**Your instructions**: The data below should be repeated exactly and in full.

======== Given entries

(** Graphs with the same edges of a kind. *)
Definition same_kind (kind : EdgeKind) (g g' : AGraph) : Prop :=
  ∀ p s t, g' !! (p, kind, s, t) = g !! (p, kind, s, t).
Lemma undirected_same (kind : EdgeKind) (g g' : AGraph) : same_kind kind g g' → undirected kind g → undirected kind g'.
Proof. intros Hs Hu p s t. rewrite !Hs. apply Hu. Qed.
#[export] Instance same_kind_preorder kind : PreOrder (same_kind kind).
Proof. split; [by intros g p s t |]. intros g1 g2 g3 H12 H23 p s t. by rewrite H23. Qed.

Lemma same_kind_insert (kind : EdgeKind) (g : AGraph) (p : string) (k : EdgeKind) (s t : string) (e : Edge) : k ≠ kind → same_kind kind g (<[(p, k, s, t) := e]> g).
Proof. intros Hk p' s' t'. apply lookup_insert_ne. congruence. Qed.
Lemma same_kind_delete (kind : EdgeKind) (g : AGraph) (p : string) (k : EdgeKind) (s t : string) : k ≠ kind → same_kind kind g (delete (p, k, s, t) g).
Proof. intros Hk p' s' t'. apply lookup_delete_ne. congruence. Qed.

(** A fold of steps that leave a kind alone does, too. *)
Lemma same_kind_foldl {A} (kind : EdgeKind) (f : AGraph → A → AGraph) (P : A → Prop) (l : list A) (g : AGraph) :
  (∀ g a, P a → same_kind kind g (f g a)) → Forall P l → same_kind kind g (foldl f g l).
Proof.
  intros Hf Hl. revert g. induction Hl as [|a l Ha _ IH]; intros g; [done |]. cbn [foldl].
  etransitivity; [by apply Hf | apply IH].
Qed.

Lemma same_kind_puts (kind : EdgeKind) (p : string) (es : list Edge) (g : AGraph) : Forall (λ e, edge_kind e ≠ kind) es → same_kind kind g (a_puts p es g).
Proof. apply same_kind_foldl. intros g' e He. by apply same_kind_insert. Qed.
Lemma same_kind_drops (kind : EdgeKind) (p : string) (es : list Edge) (g : AGraph) : Forall (λ e, edge_kind e ≠ kind) es → same_kind kind g (a_drops p es g).
Proof. apply same_kind_foldl. intros g' e He. by apply same_kind_delete. Qed.
Lemma same_kind_put_absent (kind : EdgeKind) (p : string) (es : list Edge) (g : AGraph) : Forall (λ e, edge_kind e ≠ kind) es → same_kind kind g (a_put_absent p es g).
Proof.
  apply same_kind_foldl. intros g' e He. destruct (g' !! ekey p e); [done | by apply same_kind_insert].
Qed.
Lemma same_kind_increment (kind : EdgeKind) (now : N) (p ns lang : string) (gen : N) (i : increment) (g : AGraph) :
  i.1.1.1 ≠ kind → same_kind kind g (a_increment now p ns lang gen i g).
Proof. destruct i as [[[k s] t] d]. apply same_kind_insert. Qed.

(** Both directions of a pair. *)
Lemma undirected_pair (now : N) (p ns lang : string) (gen : N) (k : EdgeKind) (a b : string) (d : N) (g : AGraph) (kind : EdgeKind) :
  a ≠ b → undirected kind g →
  undirected kind (a_increment now p ns lang gen (k, b, a, d) (a_increment now p ns lang gen (k, a, b, d) g)).
Proof.
  intros Hab Hu. destruct (decide (k = kind)) as [->|Hk].
  2: { eapply undirected_same; [| exact Hu]. etransitivity; by apply same_kind_increment. }
  cbn [a_increment]. rewrite (lookup_insert_ne g (p, kind, a, b) (p, kind, b, a)) by congruence.
  intros q s t. split.
  2: { rewrite !lookup_insert_ne by congruence. apply (Hu q s t). }
  destruct (Hu p a b) as [Hold _]. destruct (Hu q s t) as [Hst _].
  assert (Hnew : same_twins
    (Some (match g !! (p, kind, a, b) with Some e => bumped now gen d e | None => new_edge ns lang kind a b d gen now end))
    (Some (match g !! (p, kind, b, a) with Some e => bumped now gen d e | None => new_edge ns lang kind b a d gen now end))).
  { unfold same_twins in Hold. destruct (g !! (p, kind, a, b)), (g !! (p, kind, b, a)); [| done..].
    destruct Hold as (Hw & _ & Hn). unfold same_twins, twins, bumped. cbn. by rewrite Hw, Hn. }
  destruct (decide ((p, a, b) = (q, s, t))) as [[= <- <- <-]|H1].
  { rewrite lookup_insert_ne, !lookup_insert_eq by congruence. exact Hnew. }
  destruct (decide ((p, b, a) = (q, s, t))) as [[= <- <- <-]|H2].
  { rewrite lookup_insert_eq, lookup_insert_ne, lookup_insert_eq by congruence. by apply same_twins_sym. }
  rewrite !lookup_insert_ne by congruence. done.
Qed.

Lemma undirected_increments (now : N) (p ns lang : string) (gen : N) (pairs : list increment) (g : AGraph) (kind : EdgeKind) :
  undirected kind g → undirected kind (a_increments now p ns lang gen (directed pairs) g).
Proof.
  unfold a_increments, directed. revert g. induction pairs as [|[[[k a] b] d] pairs IH]; intros g Hu; [done |].
  rewrite bind_cons, foldl_app. apply IH. destruct (String.eqb_spec a b) as [|Hab]; [done |].
  cbn [foldl]. by apply undirected_pair.
Qed.

Lemma undirected_keep (keep : EKey → Edge → bool) (g : AGraph) (kind : EdgeKind) :
  (∀ p s t e e', twins e e' → keep (p, kind, s, t) e = keep (p, kind, t, s) e') →
  undirected kind g → undirected kind (a_keep keep g).
Proof.
  intros Hk Hu p s t. rewrite !lookup_a_keep. destruct (Hu p s t) as [Hst Hl]. rewrite Hl. split; [| done].
  unfold same_twins in Hst. destruct (g !! (p, kind, s, t)) as [e|], (g !! (p, kind, t, s)) as [e'|]; try done.
  rewrite (Hk p s t e e' Hst). by destruct (keep (p, kind, t, s) e').
Qed.

Section spec.
Context `{BC : !Bincode}.

Lemma apply_undirected (kind : EdgeKind) (op : GraphOp) (g : AGraph) : writes_undirected kind op → undirected kind g → undirected kind (apply op g).
Proof.
  intros Hw Hu. destruct op; cbn [apply writes_undirected] in *.
  - done.
  - eapply undirected_same; [| exact Hu]. by apply same_kind_puts.
  - eapply undirected_same; [| exact Hu]. by apply same_kind_puts.
  - apply Forall_app in Hw as [He Hr]. eapply undirected_same; [| exact Hu].
    etransitivity; [apply (same_kind_drops _ p _ _ He) | by apply same_kind_put_absent].
  - eapply undirected_same; [| exact Hu]. by apply same_kind_insert.
  - eapply undirected_same; [| exact Hu]. eapply same_kind_foldl; [| exact Hw]. intros g' i. apply same_kind_increment.
  - by apply undirected_increments.
  - by apply undirected_increments.
  - apply undirected_keep; [| done]. intros q s t e e' (_ & -> & ->). done.
  - apply undirected_keep; [| done]. intros q s t e e' (_ & -> & ->). done.
  - by apply undirected_keep.
  - by apply undirected_keep.
Qed.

================

**Answer to this task**:
(** Graphs with the same edges of a kind. *)
Definition same_kind (kind : EdgeKind) (g g' : AGraph) : Prop :=
  ∀ p s t, g' !! (p, kind, s, t) = g !! (p, kind, s, t).
Lemma undirected_same (kind : EdgeKind) (g g' : AGraph) : same_kind kind g g' → undirected kind g → undirected kind g'.
Proof. intros Hs Hu p s t. rewrite !Hs. apply Hu. Qed.
#[export] Instance same_kind_preorder kind : PreOrder (same_kind kind).
Proof. split; [by intros g p s t |]. intros g1 g2 g3 H12 H23 p s t. by rewrite H23. Qed.

Lemma same_kind_insert (kind : EdgeKind) (g : AGraph) (p : string) (k : EdgeKind) (s t : string) (e : Edge) : k ≠ kind → same_kind kind g (<[(p, k, s, t) := e]> g).
Proof. intros Hk p' s' t'. apply lookup_insert_ne. congruence. Qed.
Lemma same_kind_delete (kind : EdgeKind) (g : AGraph) (p : string) (k : EdgeKind) (s t : string) : k ≠ kind → same_kind kind g (delete (p, k, s, t) g).
Proof. intros Hk p' s' t'. apply lookup_delete_ne. congruence. Qed.

(** A fold of steps that leave a kind alone does, too. *)
Lemma same_kind_foldl {A} (kind : EdgeKind) (f : AGraph → A → AGraph) (P : A → Prop) (l : list A) (g : AGraph) :
  (∀ g a, P a → same_kind kind g (f g a)) → Forall P l → same_kind kind g (foldl f g l).
Proof.
  intros Hf Hl. revert g. induction Hl as [|a l Ha _ IH]; intros g; [done |]. cbn [foldl].
  etransitivity; [by apply Hf | apply IH].
Qed.

Lemma same_kind_puts (kind : EdgeKind) (p : string) (es : list Edge) (g : AGraph) : Forall (λ e, edge_kind e ≠ kind) es → same_kind kind g (a_puts p es g).
Proof. apply same_kind_foldl. intros g' e He. by apply same_kind_insert. Qed.
Lemma same_kind_drops (kind : EdgeKind) (p : string) (es : list Edge) (g : AGraph) : Forall (λ e, edge_kind e ≠ kind) es → same_kind kind g (a_drops p es g).
Proof. apply same_kind_foldl. intros g' e He. by apply same_kind_delete. Qed.
Lemma same_kind_put_absent (kind : EdgeKind) (p : string) (es : list Edge) (g : AGraph) : Forall (λ e, edge_kind e ≠ kind) es → same_kind kind g (a_put_absent p es g).
Proof.
  apply same_kind_foldl. intros g' e He. destruct (g' !! ekey p e); [done | by apply same_kind_insert].
Qed.
Lemma same_kind_increment (kind : EdgeKind) (now : N) (p ns lang : string) (gen : N) (i : increment) (g : AGraph) :
  i.1.1.1 ≠ kind → same_kind kind g (a_increment now p ns lang gen i g).
Proof. destruct i as [[[k s] t] d]. apply same_kind_insert. Qed.

(** Both directions of a pair. *)
Lemma undirected_pair (now : N) (p ns lang : string) (gen : N) (k : EdgeKind) (a b : string) (d : N) (g : AGraph) (kind : EdgeKind) :
  a ≠ b → undirected kind g →
  undirected kind (a_increment now p ns lang gen (k, b, a, d) (a_increment now p ns lang gen (k, a, b, d) g)).
Proof.
  intros Hab Hu. destruct (decide (k = kind)) as [->|Hk].
  2: { eapply undirected_same; [| exact Hu]. etransitivity; by apply same_kind_increment. }
  cbn [a_increment]. rewrite (lookup_insert_ne g (p, kind, a, b) (p, kind, b, a)) by congruence.
  intros q s t. split.
  2: { rewrite !lookup_insert_ne by congruence. apply (Hu q s t). }
  destruct (Hu p a b) as [Hold _]. destruct (Hu q s t) as [Hst _].
  assert (Hnew : same_twins
    (Some (match g !! (p, kind, a, b) with Some e => bumped now gen d e | None => new_edge ns lang kind a b d gen now end))
    (Some (match g !! (p, kind, b, a) with Some e => bumped now gen d e | None => new_edge ns lang kind b a d gen now end))).
  { unfold same_twins in Hold. destruct (g !! (p, kind, a, b)), (g !! (p, kind, b, a)); [| done..].
    destruct Hold as (Hw & _ & Hn). unfold same_twins, twins, bumped. cbn. by rewrite Hw, Hn. }
  destruct (decide ((p, a, b) = (q, s, t))) as [[= <- <- <-]|H1].
  { rewrite lookup_insert_ne, !lookup_insert_eq by congruence. exact Hnew. }
  destruct (decide ((p, b, a) = (q, s, t))) as [[= <- <- <-]|H2].
  { rewrite lookup_insert_eq, lookup_insert_ne, lookup_insert_eq by congruence. by apply same_twins_sym. }
  rewrite !lookup_insert_ne by congruence. done.
Qed.

Lemma undirected_increments (now : N) (p ns lang : string) (gen : N) (pairs : list increment) (g : AGraph) (kind : EdgeKind) :
  undirected kind g → undirected kind (a_increments now p ns lang gen (directed pairs) g).
Proof.
  unfold a_increments, directed. revert g. induction pairs as [|[[[k a] b] d] pairs IH]; intros g Hu; [done |].
  rewrite bind_cons, foldl_app. apply IH. destruct (String.eqb_spec a b) as [|Hab]; [done |].
  cbn [foldl]. by apply undirected_pair.
Qed.

Lemma undirected_keep (keep : EKey → Edge → bool) (g : AGraph) (kind : EdgeKind) :
  (∀ p s t e e', twins e e' → keep (p, kind, s, t) e = keep (p, kind, t, s) e') →
  undirected kind g → undirected kind (a_keep keep g).
Proof.
  intros Hk Hu p s t. rewrite !lookup_a_keep. destruct (Hu p s t) as [Hst Hl]. rewrite Hl. split; [| done].
  unfold same_twins in Hst. destruct (g !! (p, kind, s, t)) as [e|], (g !! (p, kind, t, s)) as [e'|]; try done.
  rewrite (Hk p s t e e' Hst). by destruct (keep (p, kind, t, s) e').
Qed.

Section spec.
Context `{BC : !Bincode}.

Lemma apply_undirected (kind : EdgeKind) (op : GraphOp) (g : AGraph) : writes_undirected kind op → undirected kind g → undirected kind (apply op g).
Proof.
  intros Hw Hu. destruct op; cbn [apply writes_undirected] in *.
  - done.
  - eapply undirected_same; [| exact Hu]. by apply same_kind_puts.
  - eapply undirected_same; [| exact Hu]. by apply same_kind_puts.
  - apply Forall_app in Hw as [He Hr]. eapply undirected_same; [| exact Hu].
    etransitivity; [apply (same_kind_drops _ p _ _ He) | by apply same_kind_put_absent].
  - eapply undirected_same; [| exact Hu]. by apply same_kind_insert.
  - eapply undirected_same; [| exact Hu]. eapply same_kind_foldl; [| exact Hw]. intros g' i. apply same_kind_increment.
  - by apply undirected_increments.
  - by apply undirected_increments.
  - apply undirected_keep; [| done]. intros q s t e e' (_ & -> & ->). done.
  - apply undirected_keep; [| done]. intros q s t e e' (_ & -> & ->). done.
  - by apply undirected_keep.
  - by apply undirected_keep.
Qed.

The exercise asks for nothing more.